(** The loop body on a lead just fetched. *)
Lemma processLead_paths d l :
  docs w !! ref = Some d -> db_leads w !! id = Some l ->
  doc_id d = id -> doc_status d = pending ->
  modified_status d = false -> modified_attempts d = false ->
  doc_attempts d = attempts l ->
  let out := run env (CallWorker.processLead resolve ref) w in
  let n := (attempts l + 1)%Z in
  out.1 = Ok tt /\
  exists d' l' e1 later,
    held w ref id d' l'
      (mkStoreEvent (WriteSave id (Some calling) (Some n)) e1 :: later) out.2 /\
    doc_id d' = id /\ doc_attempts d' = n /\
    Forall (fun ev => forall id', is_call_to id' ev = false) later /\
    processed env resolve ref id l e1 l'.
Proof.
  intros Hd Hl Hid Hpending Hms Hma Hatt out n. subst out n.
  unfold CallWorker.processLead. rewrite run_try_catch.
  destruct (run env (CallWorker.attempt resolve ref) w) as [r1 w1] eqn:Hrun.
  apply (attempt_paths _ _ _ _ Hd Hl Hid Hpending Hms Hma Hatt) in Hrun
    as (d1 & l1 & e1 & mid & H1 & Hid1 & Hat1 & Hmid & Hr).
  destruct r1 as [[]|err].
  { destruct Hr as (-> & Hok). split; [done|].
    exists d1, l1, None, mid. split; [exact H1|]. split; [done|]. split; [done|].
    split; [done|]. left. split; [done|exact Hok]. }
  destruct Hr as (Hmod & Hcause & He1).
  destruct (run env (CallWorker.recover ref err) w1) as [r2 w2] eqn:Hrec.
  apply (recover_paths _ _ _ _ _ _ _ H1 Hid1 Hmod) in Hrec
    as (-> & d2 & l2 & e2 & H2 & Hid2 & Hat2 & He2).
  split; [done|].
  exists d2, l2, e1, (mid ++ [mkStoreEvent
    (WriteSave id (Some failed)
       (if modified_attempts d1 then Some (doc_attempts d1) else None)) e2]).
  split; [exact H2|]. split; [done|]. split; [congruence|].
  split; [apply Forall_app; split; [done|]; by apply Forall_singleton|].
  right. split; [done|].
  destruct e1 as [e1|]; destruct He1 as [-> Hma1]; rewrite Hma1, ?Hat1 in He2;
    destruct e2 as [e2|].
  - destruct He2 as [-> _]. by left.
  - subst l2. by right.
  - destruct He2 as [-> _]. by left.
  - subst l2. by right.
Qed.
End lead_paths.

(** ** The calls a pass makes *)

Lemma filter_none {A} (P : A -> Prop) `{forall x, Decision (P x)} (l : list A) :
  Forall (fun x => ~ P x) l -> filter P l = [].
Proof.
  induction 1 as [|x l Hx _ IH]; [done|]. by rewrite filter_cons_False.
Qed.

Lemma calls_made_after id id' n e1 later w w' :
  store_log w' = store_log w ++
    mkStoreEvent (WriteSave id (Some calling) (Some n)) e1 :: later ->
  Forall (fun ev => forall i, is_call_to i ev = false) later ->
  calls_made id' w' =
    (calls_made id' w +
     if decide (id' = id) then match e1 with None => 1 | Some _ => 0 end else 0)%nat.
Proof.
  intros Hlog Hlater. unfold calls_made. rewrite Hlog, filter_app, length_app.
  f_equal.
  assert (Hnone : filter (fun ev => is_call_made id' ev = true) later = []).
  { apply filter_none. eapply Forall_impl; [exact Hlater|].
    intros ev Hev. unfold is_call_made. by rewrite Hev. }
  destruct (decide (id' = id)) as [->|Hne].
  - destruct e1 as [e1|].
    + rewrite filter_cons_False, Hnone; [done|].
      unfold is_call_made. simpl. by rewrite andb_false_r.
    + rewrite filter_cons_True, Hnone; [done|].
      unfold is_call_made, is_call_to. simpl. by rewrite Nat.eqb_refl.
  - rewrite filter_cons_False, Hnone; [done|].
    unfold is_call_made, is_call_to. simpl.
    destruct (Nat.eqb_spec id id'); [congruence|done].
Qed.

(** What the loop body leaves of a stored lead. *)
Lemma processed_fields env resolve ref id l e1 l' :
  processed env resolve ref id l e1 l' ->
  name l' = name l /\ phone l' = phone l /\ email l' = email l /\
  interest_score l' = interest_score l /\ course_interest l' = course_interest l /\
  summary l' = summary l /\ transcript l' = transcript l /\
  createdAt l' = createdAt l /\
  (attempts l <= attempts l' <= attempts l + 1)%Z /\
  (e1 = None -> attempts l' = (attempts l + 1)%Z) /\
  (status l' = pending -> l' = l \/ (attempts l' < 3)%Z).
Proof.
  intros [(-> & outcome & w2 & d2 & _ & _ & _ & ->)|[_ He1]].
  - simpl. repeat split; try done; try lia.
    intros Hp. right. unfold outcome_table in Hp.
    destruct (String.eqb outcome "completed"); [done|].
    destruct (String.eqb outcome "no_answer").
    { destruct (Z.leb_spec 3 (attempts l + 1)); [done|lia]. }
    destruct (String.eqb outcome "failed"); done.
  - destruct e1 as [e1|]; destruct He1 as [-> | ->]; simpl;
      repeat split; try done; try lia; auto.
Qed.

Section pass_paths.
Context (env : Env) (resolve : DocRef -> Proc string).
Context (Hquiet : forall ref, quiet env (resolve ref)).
|---|
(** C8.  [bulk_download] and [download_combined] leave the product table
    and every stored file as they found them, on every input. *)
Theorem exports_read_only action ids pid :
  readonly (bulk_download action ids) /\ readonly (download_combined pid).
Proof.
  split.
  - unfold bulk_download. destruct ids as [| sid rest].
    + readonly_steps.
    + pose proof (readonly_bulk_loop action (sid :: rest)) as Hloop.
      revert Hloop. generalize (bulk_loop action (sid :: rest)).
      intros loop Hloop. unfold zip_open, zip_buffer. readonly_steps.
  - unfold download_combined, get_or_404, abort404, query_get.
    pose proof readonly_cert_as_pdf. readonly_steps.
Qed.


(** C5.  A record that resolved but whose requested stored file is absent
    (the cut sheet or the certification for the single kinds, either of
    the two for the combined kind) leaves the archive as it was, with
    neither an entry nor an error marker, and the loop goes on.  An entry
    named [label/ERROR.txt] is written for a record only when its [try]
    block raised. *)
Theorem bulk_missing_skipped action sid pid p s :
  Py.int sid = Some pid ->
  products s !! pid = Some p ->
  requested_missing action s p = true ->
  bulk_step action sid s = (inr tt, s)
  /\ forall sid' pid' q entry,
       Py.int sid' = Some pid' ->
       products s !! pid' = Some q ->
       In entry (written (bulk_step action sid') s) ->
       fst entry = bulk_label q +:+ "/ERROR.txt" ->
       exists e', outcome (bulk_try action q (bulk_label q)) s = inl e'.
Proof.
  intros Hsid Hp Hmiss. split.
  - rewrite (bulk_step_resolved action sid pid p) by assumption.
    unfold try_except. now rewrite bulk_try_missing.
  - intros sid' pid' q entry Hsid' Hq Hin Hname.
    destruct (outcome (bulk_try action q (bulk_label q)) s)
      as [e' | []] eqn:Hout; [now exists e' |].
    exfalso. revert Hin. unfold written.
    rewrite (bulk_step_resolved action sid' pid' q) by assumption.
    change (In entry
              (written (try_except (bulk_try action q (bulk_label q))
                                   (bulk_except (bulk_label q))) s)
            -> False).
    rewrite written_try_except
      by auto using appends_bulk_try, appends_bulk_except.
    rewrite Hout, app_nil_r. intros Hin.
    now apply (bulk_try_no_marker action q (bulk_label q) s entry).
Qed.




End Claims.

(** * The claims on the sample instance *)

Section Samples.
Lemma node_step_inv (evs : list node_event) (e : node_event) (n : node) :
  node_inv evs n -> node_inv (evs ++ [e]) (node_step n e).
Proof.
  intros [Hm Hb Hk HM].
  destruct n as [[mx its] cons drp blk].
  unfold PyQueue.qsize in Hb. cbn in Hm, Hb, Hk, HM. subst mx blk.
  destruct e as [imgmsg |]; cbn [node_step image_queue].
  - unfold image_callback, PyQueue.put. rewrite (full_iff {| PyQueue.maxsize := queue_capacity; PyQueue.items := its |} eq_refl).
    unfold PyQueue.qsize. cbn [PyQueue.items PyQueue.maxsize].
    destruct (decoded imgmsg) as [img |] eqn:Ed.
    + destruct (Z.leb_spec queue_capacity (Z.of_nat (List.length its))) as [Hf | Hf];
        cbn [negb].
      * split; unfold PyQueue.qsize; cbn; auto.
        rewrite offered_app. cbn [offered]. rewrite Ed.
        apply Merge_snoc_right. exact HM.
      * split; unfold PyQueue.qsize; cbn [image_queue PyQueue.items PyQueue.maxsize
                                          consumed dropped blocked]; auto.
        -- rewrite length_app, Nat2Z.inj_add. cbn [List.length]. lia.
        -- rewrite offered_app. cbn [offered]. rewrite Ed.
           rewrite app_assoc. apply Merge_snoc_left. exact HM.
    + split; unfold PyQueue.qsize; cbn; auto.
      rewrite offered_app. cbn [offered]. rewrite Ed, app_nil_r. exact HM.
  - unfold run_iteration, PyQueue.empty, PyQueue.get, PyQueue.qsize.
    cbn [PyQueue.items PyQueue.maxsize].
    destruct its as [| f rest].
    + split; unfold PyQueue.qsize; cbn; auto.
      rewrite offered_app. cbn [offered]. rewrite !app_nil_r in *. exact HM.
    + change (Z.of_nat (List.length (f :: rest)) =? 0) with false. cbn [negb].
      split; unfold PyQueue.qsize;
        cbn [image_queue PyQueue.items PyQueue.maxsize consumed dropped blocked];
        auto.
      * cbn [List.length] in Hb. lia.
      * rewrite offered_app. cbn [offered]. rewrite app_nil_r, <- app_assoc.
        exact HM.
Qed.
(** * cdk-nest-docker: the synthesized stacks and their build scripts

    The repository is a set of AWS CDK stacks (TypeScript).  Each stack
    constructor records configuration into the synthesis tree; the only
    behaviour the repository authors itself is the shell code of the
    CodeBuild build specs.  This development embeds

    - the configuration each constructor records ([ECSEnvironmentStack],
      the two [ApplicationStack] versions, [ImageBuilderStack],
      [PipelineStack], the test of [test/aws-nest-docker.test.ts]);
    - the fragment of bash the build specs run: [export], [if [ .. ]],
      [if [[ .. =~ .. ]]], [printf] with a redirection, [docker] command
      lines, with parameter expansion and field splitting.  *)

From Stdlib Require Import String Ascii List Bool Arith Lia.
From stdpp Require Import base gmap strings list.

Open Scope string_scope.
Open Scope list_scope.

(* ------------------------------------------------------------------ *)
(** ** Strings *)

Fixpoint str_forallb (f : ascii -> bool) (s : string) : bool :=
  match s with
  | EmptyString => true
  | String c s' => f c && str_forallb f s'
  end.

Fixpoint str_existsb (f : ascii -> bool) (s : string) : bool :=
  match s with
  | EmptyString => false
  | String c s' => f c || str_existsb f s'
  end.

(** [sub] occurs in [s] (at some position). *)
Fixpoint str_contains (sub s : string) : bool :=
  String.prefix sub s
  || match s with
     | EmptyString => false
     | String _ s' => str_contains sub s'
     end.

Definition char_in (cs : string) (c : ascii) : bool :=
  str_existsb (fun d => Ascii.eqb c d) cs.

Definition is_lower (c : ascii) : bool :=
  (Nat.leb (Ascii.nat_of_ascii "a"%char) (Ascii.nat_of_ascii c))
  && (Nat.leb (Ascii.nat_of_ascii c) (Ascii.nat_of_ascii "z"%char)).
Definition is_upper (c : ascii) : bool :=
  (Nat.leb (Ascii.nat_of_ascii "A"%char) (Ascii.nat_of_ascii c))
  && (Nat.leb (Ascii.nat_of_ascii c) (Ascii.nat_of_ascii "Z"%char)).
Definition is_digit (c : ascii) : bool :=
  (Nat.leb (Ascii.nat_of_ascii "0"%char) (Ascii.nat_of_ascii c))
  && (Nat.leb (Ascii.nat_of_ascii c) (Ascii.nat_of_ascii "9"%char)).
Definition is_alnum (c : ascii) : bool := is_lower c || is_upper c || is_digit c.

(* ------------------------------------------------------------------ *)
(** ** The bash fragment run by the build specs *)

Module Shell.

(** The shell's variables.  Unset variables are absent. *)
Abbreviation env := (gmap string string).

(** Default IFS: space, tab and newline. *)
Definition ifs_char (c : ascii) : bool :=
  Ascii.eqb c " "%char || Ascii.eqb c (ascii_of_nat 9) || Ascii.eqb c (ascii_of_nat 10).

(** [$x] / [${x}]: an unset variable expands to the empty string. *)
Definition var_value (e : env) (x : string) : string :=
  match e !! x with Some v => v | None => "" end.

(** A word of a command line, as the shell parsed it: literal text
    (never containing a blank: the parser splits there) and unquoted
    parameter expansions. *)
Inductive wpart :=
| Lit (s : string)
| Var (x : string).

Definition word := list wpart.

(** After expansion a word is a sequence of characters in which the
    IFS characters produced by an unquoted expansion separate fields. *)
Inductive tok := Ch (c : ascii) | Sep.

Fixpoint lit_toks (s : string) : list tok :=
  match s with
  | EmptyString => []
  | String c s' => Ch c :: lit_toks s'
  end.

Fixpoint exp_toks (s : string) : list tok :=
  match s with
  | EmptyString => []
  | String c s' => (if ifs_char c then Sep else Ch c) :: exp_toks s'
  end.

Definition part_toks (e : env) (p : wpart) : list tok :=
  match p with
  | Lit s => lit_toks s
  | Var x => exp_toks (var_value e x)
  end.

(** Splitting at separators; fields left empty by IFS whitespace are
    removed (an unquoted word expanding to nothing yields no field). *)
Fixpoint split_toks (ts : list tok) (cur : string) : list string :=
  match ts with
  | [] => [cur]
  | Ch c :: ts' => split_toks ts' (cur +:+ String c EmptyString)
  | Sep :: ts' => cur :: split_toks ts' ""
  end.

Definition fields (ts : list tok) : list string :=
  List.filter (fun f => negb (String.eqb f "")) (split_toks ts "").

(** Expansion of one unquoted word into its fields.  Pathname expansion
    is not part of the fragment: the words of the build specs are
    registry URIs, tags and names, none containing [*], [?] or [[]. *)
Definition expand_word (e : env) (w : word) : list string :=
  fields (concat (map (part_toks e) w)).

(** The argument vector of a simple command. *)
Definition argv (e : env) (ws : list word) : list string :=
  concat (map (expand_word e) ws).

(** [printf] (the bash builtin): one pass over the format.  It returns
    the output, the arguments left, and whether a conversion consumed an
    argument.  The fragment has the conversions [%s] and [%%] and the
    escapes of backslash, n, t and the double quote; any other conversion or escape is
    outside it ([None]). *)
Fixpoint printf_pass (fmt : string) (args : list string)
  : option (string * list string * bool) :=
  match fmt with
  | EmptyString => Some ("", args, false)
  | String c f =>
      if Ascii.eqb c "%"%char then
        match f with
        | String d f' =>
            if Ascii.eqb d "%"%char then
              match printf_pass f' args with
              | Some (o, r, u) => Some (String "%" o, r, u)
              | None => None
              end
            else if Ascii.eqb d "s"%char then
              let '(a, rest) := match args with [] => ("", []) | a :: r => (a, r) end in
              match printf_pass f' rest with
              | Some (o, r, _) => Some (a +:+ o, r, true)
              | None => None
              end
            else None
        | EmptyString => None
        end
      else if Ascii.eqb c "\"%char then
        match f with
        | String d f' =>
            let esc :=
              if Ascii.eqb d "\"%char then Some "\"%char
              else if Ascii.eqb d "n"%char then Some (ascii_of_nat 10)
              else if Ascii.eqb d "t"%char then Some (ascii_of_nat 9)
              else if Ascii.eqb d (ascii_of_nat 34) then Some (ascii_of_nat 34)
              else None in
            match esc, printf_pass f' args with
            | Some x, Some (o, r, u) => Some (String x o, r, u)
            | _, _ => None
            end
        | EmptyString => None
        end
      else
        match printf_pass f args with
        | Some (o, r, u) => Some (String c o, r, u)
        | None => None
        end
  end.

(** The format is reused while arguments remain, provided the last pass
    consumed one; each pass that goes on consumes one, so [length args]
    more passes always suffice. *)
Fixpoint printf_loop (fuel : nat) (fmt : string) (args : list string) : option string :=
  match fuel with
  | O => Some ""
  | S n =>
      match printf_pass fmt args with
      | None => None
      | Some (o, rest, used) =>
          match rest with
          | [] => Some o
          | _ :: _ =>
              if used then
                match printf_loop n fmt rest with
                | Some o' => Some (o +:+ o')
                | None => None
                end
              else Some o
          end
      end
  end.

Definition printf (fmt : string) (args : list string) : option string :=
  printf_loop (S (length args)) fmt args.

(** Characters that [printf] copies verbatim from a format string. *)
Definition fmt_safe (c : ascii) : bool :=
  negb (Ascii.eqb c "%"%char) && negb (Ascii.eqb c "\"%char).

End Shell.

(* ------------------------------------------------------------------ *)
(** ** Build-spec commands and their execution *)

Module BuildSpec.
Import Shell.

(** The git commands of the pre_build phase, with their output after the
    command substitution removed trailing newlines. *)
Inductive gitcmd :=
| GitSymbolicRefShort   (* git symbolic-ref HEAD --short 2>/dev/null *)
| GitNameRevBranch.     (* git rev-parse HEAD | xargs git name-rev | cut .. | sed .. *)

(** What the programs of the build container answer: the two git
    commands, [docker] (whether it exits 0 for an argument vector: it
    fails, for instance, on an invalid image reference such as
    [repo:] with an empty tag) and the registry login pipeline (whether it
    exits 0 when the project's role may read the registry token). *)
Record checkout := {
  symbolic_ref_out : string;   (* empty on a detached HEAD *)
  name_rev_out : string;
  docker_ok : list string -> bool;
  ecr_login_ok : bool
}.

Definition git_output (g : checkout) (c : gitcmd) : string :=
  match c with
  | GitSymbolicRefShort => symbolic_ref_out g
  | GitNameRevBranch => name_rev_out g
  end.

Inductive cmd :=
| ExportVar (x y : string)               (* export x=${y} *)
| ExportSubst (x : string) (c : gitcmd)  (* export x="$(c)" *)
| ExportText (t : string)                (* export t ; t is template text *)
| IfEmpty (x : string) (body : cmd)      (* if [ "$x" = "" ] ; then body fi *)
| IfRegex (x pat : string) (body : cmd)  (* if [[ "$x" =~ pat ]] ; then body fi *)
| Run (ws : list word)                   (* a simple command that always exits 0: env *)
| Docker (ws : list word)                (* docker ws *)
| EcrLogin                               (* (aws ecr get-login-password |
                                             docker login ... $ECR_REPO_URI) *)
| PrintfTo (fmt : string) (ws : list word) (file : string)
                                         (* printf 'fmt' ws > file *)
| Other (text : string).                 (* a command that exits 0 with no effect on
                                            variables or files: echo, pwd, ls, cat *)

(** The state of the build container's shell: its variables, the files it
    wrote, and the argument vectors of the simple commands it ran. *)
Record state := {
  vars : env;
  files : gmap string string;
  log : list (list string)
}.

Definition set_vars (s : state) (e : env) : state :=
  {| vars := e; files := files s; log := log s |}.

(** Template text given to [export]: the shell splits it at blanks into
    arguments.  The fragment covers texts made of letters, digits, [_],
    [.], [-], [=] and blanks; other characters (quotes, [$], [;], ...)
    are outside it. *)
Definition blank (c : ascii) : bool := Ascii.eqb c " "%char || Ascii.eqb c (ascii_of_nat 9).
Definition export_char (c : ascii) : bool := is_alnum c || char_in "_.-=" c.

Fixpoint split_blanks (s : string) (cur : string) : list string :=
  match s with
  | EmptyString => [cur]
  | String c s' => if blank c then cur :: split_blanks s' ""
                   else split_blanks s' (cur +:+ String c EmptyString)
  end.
|---|
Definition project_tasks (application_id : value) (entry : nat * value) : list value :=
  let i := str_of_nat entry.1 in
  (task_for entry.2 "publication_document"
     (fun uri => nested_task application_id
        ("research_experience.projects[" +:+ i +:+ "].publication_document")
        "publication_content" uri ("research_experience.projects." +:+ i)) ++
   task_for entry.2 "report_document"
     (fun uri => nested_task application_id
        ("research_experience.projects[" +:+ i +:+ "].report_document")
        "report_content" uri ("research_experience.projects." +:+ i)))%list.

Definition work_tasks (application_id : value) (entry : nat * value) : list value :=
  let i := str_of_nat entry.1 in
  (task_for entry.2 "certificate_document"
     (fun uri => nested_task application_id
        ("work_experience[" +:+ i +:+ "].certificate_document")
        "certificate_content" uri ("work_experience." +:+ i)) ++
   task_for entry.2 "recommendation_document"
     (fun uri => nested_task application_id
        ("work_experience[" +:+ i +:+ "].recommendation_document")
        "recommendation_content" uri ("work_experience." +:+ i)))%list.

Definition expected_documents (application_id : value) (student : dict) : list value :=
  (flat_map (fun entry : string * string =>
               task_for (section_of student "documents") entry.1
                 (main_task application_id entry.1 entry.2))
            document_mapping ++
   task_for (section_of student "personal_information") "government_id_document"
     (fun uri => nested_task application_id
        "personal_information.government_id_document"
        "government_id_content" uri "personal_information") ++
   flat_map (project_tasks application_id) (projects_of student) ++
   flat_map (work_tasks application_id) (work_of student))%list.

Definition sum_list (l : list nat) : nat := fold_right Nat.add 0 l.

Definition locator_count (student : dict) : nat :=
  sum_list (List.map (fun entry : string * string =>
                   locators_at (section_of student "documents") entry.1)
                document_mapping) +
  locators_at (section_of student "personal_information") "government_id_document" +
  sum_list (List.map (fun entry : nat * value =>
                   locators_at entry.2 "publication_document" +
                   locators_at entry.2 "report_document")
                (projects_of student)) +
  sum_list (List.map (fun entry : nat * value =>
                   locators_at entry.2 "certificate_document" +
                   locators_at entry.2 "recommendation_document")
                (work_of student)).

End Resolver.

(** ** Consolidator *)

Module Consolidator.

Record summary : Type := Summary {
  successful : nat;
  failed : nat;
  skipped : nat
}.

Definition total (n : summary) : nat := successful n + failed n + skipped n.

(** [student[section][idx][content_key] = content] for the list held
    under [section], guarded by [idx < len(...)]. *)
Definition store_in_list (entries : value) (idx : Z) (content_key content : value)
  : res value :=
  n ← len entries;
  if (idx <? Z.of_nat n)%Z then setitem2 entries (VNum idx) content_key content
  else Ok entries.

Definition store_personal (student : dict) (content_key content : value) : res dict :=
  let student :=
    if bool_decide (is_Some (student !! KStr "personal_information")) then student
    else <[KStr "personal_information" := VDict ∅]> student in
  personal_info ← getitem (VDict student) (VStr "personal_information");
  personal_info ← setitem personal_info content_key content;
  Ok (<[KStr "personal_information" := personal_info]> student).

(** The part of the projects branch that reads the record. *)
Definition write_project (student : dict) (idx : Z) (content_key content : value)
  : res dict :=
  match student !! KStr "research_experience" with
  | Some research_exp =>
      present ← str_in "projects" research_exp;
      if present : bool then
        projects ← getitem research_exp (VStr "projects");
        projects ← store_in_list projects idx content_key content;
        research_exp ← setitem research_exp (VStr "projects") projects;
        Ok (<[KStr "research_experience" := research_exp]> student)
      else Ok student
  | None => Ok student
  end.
|---|
Return only the part of the records above that opens with the line containing "(** The loop body on a lead just fetched. *)" and closes with the line containing "let out := run", ends included.

(** The loop body on a lead just fetched. *)
Lemma processLead_paths d l :
  docs w !! ref = Some d -> db_leads w !! id = Some l ->
  doc_id d = id -> doc_status d = pending ->
  modified_status d = false -> modified_attempts d = false ->
  doc_attempts d = attempts l ->
  let out := run env (CallWorker.processLead resolve ref) w in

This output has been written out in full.